AUD/JPY:  The AUD/JPY closed with a large, bullish weekly candle and is attempting to breakout above a 7-year bear trend line. The AUD/JPY opened the week on a positive note and never really looked back; only coming to a pause under 78 S/R after adding on over 200 pips for the week.

As mentioned over recent weeks: How the AUD/JPY reacts at the 7-year bear trend line above might depend on how the S&P500 reacts as it nears its all-time High so keep an eye on both!

Monday marks the end of month so watch to see where the monthly candle closes; with respect to this multi-year bear trend line. The monthly chart reveals that 80 S/R is the next main level to watch with any continuation move. There are also revised 4hr chart triangle trend lines to monitor for any new momentum breakout.

Bullish targets: Any bullish 4hr chart triangle breakout would bring 78 into focus followed by 79 and, then, 80 S/R.

Bearish targets: Any bearish 4hr chart triangle breakout below the 7-yr bear trend line would bring 77 into focus followed by whole-numbers on the way down to 65 S/R.
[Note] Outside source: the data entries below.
(** Python's [float] is IEEE-754 binary64; it is modelled bit for bit by
    [spec_float] at precision 53 and maximal exponent 1024. *)
Definition float := spec_float.
Definition prec : Z := 53.
Definition emax : Z := 1024.

(** The values that travel through the tools: what [json.loads] and
    [response.json()] produce and what [json.dumps] accepts.  A [dict] keeps
    its keys in insertion order. *)
Inductive value : Type :=
| VNone
| VBool (b : bool)
| VInt (n : Z)
| VFloat (x : float)
| VStr (s : string)
| VList (items : list value)
| VDict (entries : list (string * value)).

(** The exception classes the tools can meet.  All of them derive from
    [Exception]; [HTTPError] stands for [httpx.HTTPError] and its subclasses
    (transport errors and the [HTTPStatusError] of [raise_for_status]). *)
Inductive exn : Type :=
| HTTPError (msg : string)
| JSONDecodeError (msg : string)
| TypeError (msg : string)
| AttributeError (msg : string)
| ZeroDivisionError (msg : string)
| OverflowError (msg : string)
| OtherException (msg : string).

(** [str(e)] *)
Definition str_exn (e : exn) : string :=
  match e with
  | HTTPError m | JSONDecodeError m | TypeError m | AttributeError m
  | ZeroDivisionError m | OverflowError m | OtherException m => m
  end.

(** [isinstance(e, httpx.HTTPError)] *)
Definition is_HTTPError (e : exn) : bool :=
  match e with HTTPError _ => true | _ => false end.

(** Outcome of evaluating an expression: a value or a raised exception. *)
Inductive result (A : Type) : Type :=
| Ok (a : A)
| Raise (e : exn).
Arguments Ok {A} a.
Arguments Raise {A} e.

Definition rbind {A B} (r : result A) (k : A -> result B) : result B :=
  match r with Ok a => k a | Raise e => Raise e end.

(** *** Text *)

(** [str(n)] for an [int]. *)
Definition str_int (n : Z) : string := NilZero.string_of_int (Z.to_int n).

Fixpoint starts_with (p s : string) : bool :=
  match p, s with
  | EmptyString, _ => true
  | String a p', String b s' => Ascii.eqb a b && starts_with p' s'
  | String _ _, EmptyString => false
  end.

(** [p in s] for two [str]: substring test. *)
Fixpoint substring_of (p s : string) : bool :=
  starts_with p s ||
  match s with
  | EmptyString => false
  | String _ s' => substring_of p s'
  end.

(** A [str] that is handed to [json.loads] or came out of [json.dumps].  A
    well-formed document is identified with the value it denotes (layout and
    escaping are abstracted); any other text is kept with the message of the
    [JSONDecodeError] it provokes. *)
Inductive json_text : Type :=
| Encoded (v : value)
| Malformed (raw : string) (msg : string).

(** [json.dumps(v, ensure_ascii=False)] *)
Definition dumps (v : value) : json_text := Encoded v.

(** [json.loads(s)] *)
Definition loads (s : json_text) : result value :=
  match s with
  | Encoded v => Ok v
  | Malformed _ msg => Raise (JSONDecodeError msg)
  end.

(** *** Dictionaries and membership *)

Fixpoint dict_get (entries : list (string * value)) (k : string) : option value :=
  match entries with
  | [] => None
  | (k', v) :: rest => if String.eqb k' k then Some v else dict_get rest k
  end.

(** [d[k] = v]: overwrite in place or append. *)
Fixpoint dict_set (entries : list (string * value)) (k : string) (v : value)
  : list (string * value) :=
  match entries with
  | [] => [(k, v)]
  | (k', v') :: rest =>
      if String.eqb k' k then (k', v) :: rest
      else (k', v') :: dict_set rest k v
  end.

Definition is_str (s : string) (v : value) : bool :=
  match v with VStr t => String.eqb t s | _ => false end.

(** [s in x] where [s] is a [str] literal and [x] any decoded value: key
    membership on a dict, element membership on a list, substring on a
    string, [TypeError] on anything that is not a container. *)
Definition str_in (s : string) (x : value) : result bool :=
  match x with
  | VDict entries =>
      Ok (match dict_get entries s with Some _ => true | None => false end)
  | VList items => Ok (existsb (is_str s) items)
  | VStr t => Ok (substring_of s t)
  | _ => Raise (TypeError "argument is not iterable")
  end.

(** [x.get(k)]: only a dict has the method. *)
Definition get_method (x : value) (k : string) : result value :=
  match x with
  | VDict entries =>
      Ok (match dict_get entries k with Some v => v | None => VNone end)
  | _ => Raise (AttributeError "object has no attribute 'get'")
  end.

(** [x in [s1, s2, ...]] for a list of [str] literals. *)
Definition in_strs (x : value) (l : list string) : bool :=
  existsb (fun s => is_str s x) l.

(** Truth value of an [Optional[str]] argument. *)
Definition truthy (o : option string) : bool :=
  match o with
  | None => false
  | Some s => negb (String.eqb s "")
  end.

(** *** Numbers *)

(** The float nearest to [num / den] ([den > 0]), ties to even: the quotient
    is computed with at least 64 significant bits and a sticky bit, then
    rounded once. *)
Definition nearest_float (sign : bool) (num den : Z) : float :=
  let k := Z.max 0 (64 + Z.log2 den - Z.log2 num) in
  let q := Z.shiftl num k / den in
  let sticky := if Z.eqb (Z.shiftl num k mod den) 0 then 0 else 1 in
  let m := 2 * q + sticky in
  match m with
  | Z0 => S754_zero sign
  | Zpos p => binary_round prec emax sign p (- k - 1)
  | Zneg _ => S754_nan
  end.

Definition is_inf (x : float) : bool :=
  match x with S754_infinity _ => true | _ => false end.

(** [float(n)] for an [int]: nearest float, [OverflowError] beyond the range. *)
Definition float_of_int (n : Z) : result float :=
  let x := nearest_float (n <? 0) (Z.abs n) 1 in
  if is_inf x then Raise (OverflowError "int too large to convert to float")
  else Ok x.

(** A Python number as [analyze_engagement] computes with them. *)
Inductive num : Type :=
| NInt (n : Z)
| NFloat (x : float).

Definition value_of_num (n : num) : value :=
  match n with NInt z => VInt z | NFloat x => VFloat x end.

Definition to_float (a : num) : result float :=
  match a with NInt n => float_of_int n | NFloat x => Ok x end.

Definition is_zero_float (x : float) : bool :=
  match x with S754_zero _ => true | _ => false end.

(** [a / b]: true division.  Two ints give the correctly rounded quotient. *)
Definition truediv (a b : num) : result num :=
  match a, b with
  | NInt x, NInt y =>
      if y =? 0 then Raise (ZeroDivisionError "division by zero")
      else
        let r := nearest_float (xorb (x <? 0) (y <? 0)) (Z.abs x) (Z.abs y) in
        if is_inf r
        then Raise (OverflowError "integer division result too large for a float")
        else Ok (NFloat r)
  | _, _ =>
      rbind (to_float a) (fun x =>
      rbind (to_float b) (fun y =>
      if is_zero_float y then Raise (ZeroDivisionError "float division by zero")
      else Ok (NFloat (SFdiv prec emax x y))))
  end.

(** [a * b] *)
Definition mul (a b : num) : result num :=
  match a, b with
  | NInt x, NInt y => Ok (NInt (x * y))
  | _, _ =>
      rbind (to_float a) (fun x =>
      rbind (to_float b) (fun y => Ok (NFloat (SFmul prec emax x y))))
  end.

(** [a - b] *)
Definition sub (a b : num) : result num :=
  match a, b with
  | NInt x, NInt y => Ok (NInt (x - y))
  | _, _ =>
      rbind (to_float a) (fun x =>
      rbind (to_float b) (fun y => Ok (NFloat (SFsub prec emax x y))))
  end.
  • Watch for any new 4hr chart triangle breakout; especially with the RBA rate update:

 

 

NZD/USD: The Kiwi went on a huge run last week and closed with a large, bullish weekly candle and also made its first bullish weekly candle close above the weekly 200 EMA since April 2018.  Also of note is that price action also continues to hold above the recently broken 7-year bear trend line.

Price action closed just below 0.675 so this will be the one to watch for any new make or break.
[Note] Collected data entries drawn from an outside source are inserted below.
(* ===== verification/Prelude.v ===== *)
(** * A verification development for reoftpd, the append-only FTP server

    reoftpd receives recordings from Reolink cameras over FTP and serves them to
    viewers.  Cameras may only add files, finalized files never change, every
    account is confined to its part of the archive, and files can be encrypted
    at rest to keys the server does not hold.  This library models the program
    under [src/src/] and proves those promises, with the conditions they need;
    where the program breaks one, an execution shows it.

    ** How the model is built

    Paths are byte strings with Rust's component semantics ([StdPath]); the file
    system is a tree of entries over inodes with a table of open files, and
    each [std::fs] or [tokio::fs] call is one operation with its POSIX effect and
    its error kinds ([StdFs]).  A handler of the source becomes a program, a
    tree of operations with a continuation for every answer ([Prog]), so all its
    error paths are part of it.  [run] executes one program, failing the
    operations a plan names; [pool_steps] interleaves any number of programs
    operation by operation, with failures, a moving clock and new arrivals.
    Pure code is a plain function; fallible code answers a [result].  Integers are
    [Z]; casts, saturation and wrapping are written where the source has them.

    ** Files and what they correspond to

    - [Prelude]: results, machine integers, the parts of [str] the program uses,
      tactics, the hint databases, lemmas on strings, lists and sorted maps.
    - [StdPath], [StdFs], [Prog], [FsView]: the standard library and the
      operating system, and lemmas about file systems without symbolic links.
    - [Append] (append.rs): [classify_offset], [staging_path],
      [is_reolink_test_file].
    - [Paths] (paths.rs): [normalize], [contained], [ScopeMap], [resolve].
    - [Crypto] (crypto.rs): [parse_recipients], [encrypt_stream],
      [decrypt_stream] over the class [AgeLib].
    - [Config] (config.rs): the configuration records, [scope_deserialize],
      [validate] with one function per loop, [load].
    - [Account] (account.rs): [expand_scope], [build].
    - [Limits] (limits.rs, presence.rs): [SessionState] and its methods; the
      abstract accountant [Spec]; the interface [Admission] the login gate uses.
    - [Auth] (auth.rs, hashing.rs): [authenticate], [provide_user_detail], over the
      class [Argon2] and any [Admission].
    - [Store] (backend.rs): [store_stream] and [store_encrypted], their shared
      [finalize], and what an upload changes ([upload_effect]).
    - [Backend] (backend.rs): every method of the two storage back ends, and
      [serve], the dispatch of a client's request to them.  [Archive]: what users see
      of it, the abstract [Ledger], and that the back end implements it.
    - [Immutable]: finalized files under all interleavings of requests.
    - [Confine]: requests directed away from a region of the archive.
    - [Rely], [Own]: rules for one program among others that use other descriptors;
      every request uses only those it opened.  [Concurrent] and [Reading] apply
      them to an upload and a retrieval among any other requests.
    - [Retention] (retention.rs): [sweep] and [visit], one function per branch.
    - [Terminates]: the sweep and the walk in [contained] end.
    - [Server] (server.rs): settings, home directories, [reload_config],
      [start], the transitions on its in-memory state, [drop_privileges].
    - [System] (server.rs [run], auth.rs, presence.rs): the running server as one
      state, with clock, file system, account table, accountant, logins, sessions,
      requests and reload task, and its step relation [sys_step]; [Moves]
      executes it.  Its parameters say what the surroundings may do: the credentials
      presented, the configurations the administrator writes, the requests asked
      and the requests whose operations may fail.  [Service]: a request at work in it.
    - [Commands] (main.rs, cli.rs, nftables.rs, tls.rs): the commands and their
      renderers; [Main] (main.rs, cli.rs): [Command] and the program [main].
    - [Keys] (main.rs, crypto.rs, tls.rs): key files and the life of an age key.
    - [Delivery]: upload, retrieval and decryption of an encrypted recording.
    - [Upkeep] (main.rs [cleanup], retention.rs, backend.rs): cleanups and requests
      as processes that interleave.
    - [UnitTests], [FileTests], [SystemTests]: the repository's unit tests and
      integration tests, executable.
    - [Race] (backend.rs): two uploads of one name at a time.
    - [Toy], [Scenario], [Findings], [Witnesses]: concrete parameters, a server with
      two cameras run, executions that break a promise, and the theorems with
      hypotheses applied to concrete inputs.

    A component calls those listed before it, as in the source: a request goes
    through [Backend] to [Paths] and [Store], a login through [Auth] to [Account]
    and [Limits], a reload through [Server] to [Config], [Account] and [Limits];
    [System] puts logins, requests, reloads and the reaper side by side, and [main]
    starts it.

    ** What the theorems show

    - The whole server ([System]): in every run, with any clients, requests,
      failures, reloads and interleaving, a camera's directory does not change
      unless somebody presents its password, finalized files do not change at
      all, sessions were authenticated, and the state stays well formed.
    - Requests in the running server ([Service]): an upload for whose name nobody else
      asks can always be answered, and ends with exactly the sent bytes, or a
      ciphertext of them, under the final name, or with nothing there; what it
      stored, as everything finalized, is delivered to viewers from then on.  Logins,
      other requests, the reaper, reloads and edits of the configuration go on
      meanwhile, and an error is never their doing: only the request's own
      operations, or an upload that is not well continued, cause one ([ends_as],
      [delivers]).
    - Uploads ([Store]): the result of an upload on each branch (stored, already
      final, wrong offset, broken stream), the encrypted round trip, and that only
      ciphertext is ever written when encryption is on.
    - Immutability ([Immutable]): a published file keeps its bytes and its name
      whatever requests run, in any order, failing anywhere.
    - Confinement ([Confine]): whatever the interleaving, requests change nothing
      they are not directed to: a camera's nothing outside its home, nor inside
      it any name but those made of the one it gives; a viewer's nothing.
    - Concurrency ([Concurrent], [Reading]): the same for any pool of requests, of any
      cameras and viewers.  [Race.concurrent_uploads_break_final] shows that the
      condition, other names, is needed.
    - The contract ([Archive]), while encryption is off: requests one after the other
      are answered as an append-only ledger would, and the files are the ledger's.  The
      ledger knows the places of a [layout], any set of paths that do not get in each
      other's way: uploads, retrievals and measurements of them, and directories made
      of them; test files, directories elsewhere, listings, climbing paths and
      forbidden requests come in between and leave it alone.  Uploads of names that
      are not places, and directories inside a place, are not in such a history.
    - Requests ([Backend]): capabilities, viewers that cannot write, paths that
      climb are refused before any operation, what a viewer retrieves is what
      the camera sent, test files are set aside, and listings are exact;
      [Delivery] follows an encrypted recording to its decryption.
    - Jails ([Paths], [Account]): a resolved path stays at or below the base it was
      selected from, links followed; scopes are made of camera homes; homes are
      disjoint when camera names are plain names.
    - Logins and limits ([Auth], [Limits]): who is admitted, to what, and that the
      counts and caps hold in all reachable states; the tracker refines [Spec].
    - Configuration and server ([Config], [Account], [Server]): validation decides
      the declarative [valid_config]; a reload is all or nothing.
    - Cleanup ([Retention], [Upkeep]): alone, exactly the expired files go, and a dry
      run predicts it; among requests and other cleanups, no recording goes that is
      still to be kept, when no cleanup was on its way as it was published; a camera
      whose footage has all expired is locked out, until its home is made again: by
      a restart or reload, or by a Reolink test file, whose quarantine is inside it.
    - Termination ([Terminates]): the sweep ends on every archive of bounded depth,
      the search for an existing ancestor after one round per component.
    - Program ([Main]): only [serve] starts a server, and in the initial state of
      [System]; what must not write does not.
    - Commands ([Commands]): decryption restores the plaintext, the firewall rules
      are faithful, accounts added can log in, and the retention product wraps.
    - Keys ([Keys]): private keys are never in a file others can read, unless the
      file was there before; what is encrypted to a generated key is decrypted with
      the file that [genkey] wrote.
    - Tests ([SystemTests]): the repository's tests evaluate to true of the model; they
      are examples that tie its definitions to the program's own expectations, not
      properties of it.
    - [Race.concurrent_uploads_break_final] (any two uploads of one fresh name),
      [Limits.reaped_logout_overadmits] (any caps, any number of sessions),
      [System.reload_races_login] (any state, login and reload),
      [Upkeep.cleanup_locks_out_camera], and the single executions of [Findings] (the
      one about overlapping cleanups shows why the condition on cleanups is needed),
      [Account.camera_names_unchecked] and [Commands.camera_entry_injection]: where
      the program falls short of what it promises.

    ** Bounds and fuel

    [contained_loop] gets one unit per component of the candidate and one more;
    [contained_loop_fuel] shows that more changes nothing.  [visit] gets the
    depth still allowed and answers [None] without any, which [sweep_exact] excludes
    once the fuel exceeds the depth of the tree below the root, and [sweep_terminates]
    excludes under every failure and concurrent change.  [walk] follows at
    most [MAXSYMLINKS] links, as Linux does, and then answers the loop error.  Trimming
    gets the length of its string.  All other recursion is structural.

    ** Parameters

    Third-party code is an argument: the age crate ([AgeLib], [AgeLaws]), Argon2 and
    PHC strings ([Argon2], [Argon2Laws]), the TOML parser, rcgen, libunftp's builder,
    and the user database and identity calls of nix.  [Toy] has instances that
    satisfy the laws.

    ** Not modelled

    The async runtime and libunftp's protocol engine (their effect is the order of
    operations, which is arbitrary in [pool_steps]); owners, the modes of directories
    and permission checks (a refusal is a failed operation); the order of directory
    reads; argument parsing, logging and messages to standard error; the text of
    operating system errors.  [Seek] accepts every position, where lseek refuses those
    of 2^63 and above; that refusal is a run in which the operation fails.  [decrypt_stream]
    has the ciphertext as a whole before it decrypts: an error of the reader in the
    middle is reported with nothing written, where the program may have written the
    chunks before it.  Of the tests, those that only read fields back from
    the TOML parser.  The failed-login lockout, the passive ports and the connection limits
    per address are settings handed to libunftp and the firewall. *)
From Stdlib Require Export Lia ZArith Strings.Ascii Strings.Byte.
From stdpp Require Export base tactics list gmap strings numbers sorting.

Global Generalizable All Variables.
#[global] Arguments String.append : simpl nomatch.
Bullish targets: Any bullish 4hr chart breakout above 0.675 would bring 0.68 and, then, 0.70 S/R into focus.

Bearish targets: Any bearish 4hr chart retreat from 0.675 would bring a support trend line and the weekly 200 EMA into focus followed by whole numbers on the way down to the recently broken 7-yr trend line.

  • Watch 0.675 for any new make or break:

 

 

 

GBP/USD: The Cable also had a good week and closed with a large, bullish weekly candle. The earlier breakout from the daily / weekly chart triangle has now added on over 700 pips and is nearing the the 1.35 target. Any close above 1.35 would then bring a 12-yr bear trend line into focus.
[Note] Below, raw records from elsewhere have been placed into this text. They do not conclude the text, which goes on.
(* ===== verification/StdPath.v ===== *)
(** [std::path] on Unix: path strings, their components, and the lexical
    operations the program uses ([join], [components], [file_name], [parent],
    [starts_with], [with_file_name]) together with [OsStr::to_string_lossy].

    A [PathBuf] is its byte string.  [components] performs the normalisation of
    the standard library: repeated separators and interior [.] disappear, [..]
    is kept.  Two paths are equal for Rust when their components are. *)
From S2P Require Import Prelude.

Inductive Component : Type :=
| Prefix (s : string)
| RootDir
| CurDir
| ParentDir
| Normal (s : string).

#[export] Instance component_eq_dec : EqDecision Component.
Proof. solve_decision. Defined.

(** The pieces of a string between slashes; never empty. *)
Fixpoint split_slash (s : string) : list string :=
  match s with
  | EmptyString => [EmptyString]
  | String c s' =>
      if decide (c = "/"%char) then EmptyString :: split_slash s'
      else match split_slash s' with
           | h :: t => String c h :: t
           | [] => [String c EmptyString]
           end
  end.

(** The component one piece contributes, if any. *)
Definition piece_component (s : string) : list Component :=
  if decide (s = "") then []
  else if decide (s = ".") then []
  else if decide (s = "..") then [ParentDir]
  else [Normal s].

Definition has_root (p : string) : bool :=
  match p with String c _ => bool_decide (c = "/"%char) | EmptyString => false end.

(** [Path::components]: a leading [.] of a relative path is the only one kept. *)
Definition components (p : string) : list Component :=
  (if has_root p then [RootDir]
   else match split_slash p with
        | s :: _ => if decide (s = ".") then [CurDir] else []
        | [] => []
        end)
  ++ (split_slash p ≫= piece_component).

(** Equality of [Path]s. *)
Definition path_eq (p q : string) : Prop := components p = components q.
#[export] Instance path_eq_dec p q : Decision (path_eq p q).
Proof. unfold path_eq. apply _. Defined.

Definition ends_in_slash (p : string) : bool := ends_with "/" p.

(** [Path::join] ([PathBuf::push]): an absolute argument replaces the path. *)
Definition join (p q : string) : string :=
  if has_root q then q
  else if decide (p = "") then q
  else if ends_in_slash p then p +:+ q
  else p +:+ "/" +:+ q.

Definition component_str (c : Component) : string :=
  match c with
  | Prefix s => s
  | RootDir => "/"
  | CurDir => "."
  | ParentDir => ".."
  | Normal s => s
  end.

(** [components.collect::<PathBuf>()]. *)
Definition of_components (cs : list Component) : string :=
  foldl (λ p c, join p (component_str c)) "" cs.

Definition file_name (p : string) : option string :=
  match list.last (components p) with
  | Some (Normal s) => Some s
  | _ => None
  end.

(** [Path::parent]; [PathBuf::pop] replaces the path by it when there is one. *)
Definition parent (p : string) : option string :=
  match list.last (components p) with
  | Some (Normal _ | CurDir | ParentDir) => Some (of_components (removelast (components p)))
  | _ => None
  end.

(** [Path::starts_with]: by whole components. *)
Definition starts_with (p base : string) : bool :=
  bool_decide (components base `prefix_of` components p).

(** [Path::with_file_name]. *)
Definition with_file_name (p name : string) : string :=
  match file_name p, parent p with
  | Some _, Some d => join d name
  | _, _ => join p name
  end.

(** [OsString::push]: appends to the raw string, no separator. *)
Definition os_push (p suffix : string) : string := p +:+ suffix.

(** A string that can be one [Normal] component of a path. *)
Definition valid_name (s : string) : Prop :=
  no_slash s = true ∧ s ≠ "" ∧ s ≠ "." ∧ s ≠ "..".
#[export] Instance valid_name_dec s : Decision (valid_name s).
Proof. unfold valid_name. apply _. Defined.

(** The absolute path with the given names, root first. *)
Definition render (q : list string) : string :=
  of_components (RootDir :: (Normal <$> q)).

(** A list of names, as components. *)
Definition lexical (q : list string) : list Component := Normal <$> q.

(** *** [to_string_lossy]

    Maximal ill-formed UTF-8 prefixes become U+FFFD (bytes EF BF BD). *)

Definition replacement : string :=
  String (ascii_of_nat 239) (String (ascii_of_nat 191) (String (ascii_of_nat 189) EmptyString)).

Definition in_range (lo hi : nat) (c : ascii) : bool :=
  Nat.leb lo (nat_of_ascii c) && Nat.leb (nat_of_ascii c) hi.

(** The lead bytes of multi-byte sequences, with the range their first
    continuation byte must lie in and the sequence's length. *)
Definition lead (c : ascii) : option (nat * nat * nat) :=
  let n := nat_of_ascii c in
  if decide (194 ≤ n ≤ 223) then Some (2, 128, 191)
  else if decide (n = 224) then Some (3, 160, 191)
  else if decide (225 ≤ n ≤ 236) then Some (3, 128, 191)
  else if decide (n = 237) then Some (3, 128, 159)
  else if decide (238 ≤ n ≤ 239) then Some (3, 128, 191)
  else if decide (n = 240) then Some (4, 144, 191)
  else if decide (241 ≤ n ≤ 243) then Some (4, 128, 191)
  else if decide (n = 244) then Some (4, 128, 143)
  else None.

Fixpoint to_string_lossy (s : string) : string :=
  match s with
  | EmptyString => EmptyString
  | String a s1 =>
      if Nat.ltb (nat_of_ascii a) 128 then String a (to_string_lossy s1)
      else match lead a with
           | None => replacement +:+ to_string_lossy s1
           | Some (len, lo, hi) =>
               match s1 with
               | String b s2 =>
                   if in_range lo hi b then
                     if Nat.eqb len 2 then String a (String b (to_string_lossy s2))
                     else match s2 with
                          | String c s3 =>
                              if in_range 128 191 c then
                                if Nat.eqb len 3
                                then String a (String b (String c (to_string_lossy s3)))
                                else match s3 with
                                     | String d s4 =>
                                         if in_range 128 191 d
                                         then String a (String b (String c (String d (to_string_lossy s4))))
                                         else replacement +:+ to_string_lossy s3
                                     | EmptyString => replacement
                                     end
                              else replacement +:+ to_string_lossy s2
                          | EmptyString => replacement
                          end
                   else replacement +:+ to_string_lossy s1
               | EmptyString => replacement
               end
           end
  end.

#[global] Arguments components : simpl never.
#[global] Arguments of_components : simpl never.
#[global] Arguments join : simpl never.
#[global] Arguments render : simpl never.

(** ** Lemmas *)

Lemma split_slash_cons s : ∃ h t, split_slash s = h :: t.
Proof.
  induction s as [|c s (h & t & IH)]; cbn; [eauto|].
  rewrite IH. case_decide; eauto.
Qed.

Lemma split_slash_no_slash s : no_slash s = true → split_slash s = [s].
Proof.
  induction s as [|c s IH]; cbn; [done|]. intros [Hc Hs]%andb_prop.
  rewrite decide_False by (by case_bool_decide). by rewrite IH.
Qed.

Lemma split_slash_pieces s : Forall (λ p, no_slash p = true) (split_slash s).
Proof.
  induction s as [|c s IH]; cbn; [by constructor|].
  case_decide as Hc; [by constructor|].
  destruct (split_slash s) as [|h t]; inv IH; constructor; cbn; auto;
    rewrite bool_decide_false by done; auto.
Qed.

Lemma split_slash_app_slash s t :
  split_slash (s +:+ String "/" t) = split_slash s ++ split_slash t.
Proof.
  induction s as [|c s IH]; cbn; [done|]. case_decide; cbn.
  - by rewrite IH.
  - rewrite IH. destruct (split_slash_cons s) as (h & l & ->). done.
Qed.

Lemma split_slash_app s t :
  no_slash t = true →
  ∃ l x, split_slash s = l ++ [x] ∧ split_slash (s +:+ t) = l ++ [x +:+ t].
Proof.
  intros Ht. induction s as [|c s (l & x & IH1 & IH2)]; cbn.
  - exists [], "". by rewrite (split_slash_no_slash _ Ht).
  - rewrite IH1, IH2. case_decide.
    + by exists ("" :: l), x.
    + destruct l as [|h l]; cbn; [by exists [], (String c x)|by exists (String c h :: l), x].
Qed.

Lemma piece_component_valid s : valid_name s → piece_component s = [Normal s].
Proof.
  intros (_ & H1 & H2 & H3). unfold piece_component.
  by rewrite !decide_False by done.
Qed.

Lemma components_Normal_valid p s : Normal s ∈ components p → valid_name s.
Proof.
  unfold components. rewrite elem_of_app. intros [H|H].
  - repeat case_match; by list_in.
  - apply list_elem_of_bind in H as (x & H & Hx).
    pose proof (split_slash_pieces p) as Hp. rewrite list.Forall_forall in Hp.
    specialize (Hp _ Hx). unfold piece_component in H.
    repeat case_decide; list_in. by repeat split.
Qed.

Lemma has_root_no_slash s : no_slash s = true → has_root s = false.
Proof.
  destruct s as [|c s]; cbn; [done|]. intros [H _]%andb_prop.
  by apply negb_true_iff.
Qed.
Price action closed the week just below 1.335 so this is the level to watch for any new make or break.

Bullish targets: Any bullish 4hr chart trend line breakout above 1.335 would bring the weekly chart’s triangle breakout target of 1.35 into focus followed by the 12-yr bear trend line.

Bearish targets: Any bearish 4hr chart retreat from 1.335 would bring the support trend line into focus followed by the weekly 200 EMA and 1.30 and, then, whole-number levels on the way down to 1.26.

  • Watch 1.335 for any new make or break:

 

 

 

USD/JPY: The USD/JPY closed with a small, bearish weekly candle having a long upper shadow: the sell off coming on Friday after news about the resignation of Japan’s Prime Minister was announced. Once again though, the monthly 200 EMA came in as support.

There are revised 4hr chart trend lines to monitor for any new breakout.

Bullish targets: Any bullish 4hr triangle breakout would bring 107 into focus followed by 107.5 as the latter is still near the 4hr chart’s 61.8% Fibonacci.

Bearish targets: Any bearish 4hr triangle breakout would bring 105 back into focus followed by the recent Low, near 104.

  • Watch for any new 4hr chart triangle breakout:

 

 

GBP/JPY: What a week for this currency pair! A huge move and a significant breakout above 140 S/R; a level that has pegged it all year! No need to say that it closed with a bullish weekly candle and is now up testing near the region of the 40-year bear trend line.

Bullish targets: Any bullish 4hr chart hold above 140 back would bring 141 followed by the 40-yr bear trend line into focus.

Bearish targets: Any bearish 4hr breakout below 140 would bring the support trend line into focus followed whole-numbers on the way down to 135.5 as this is near the 4hr chart’s 61.8% Fibonacci.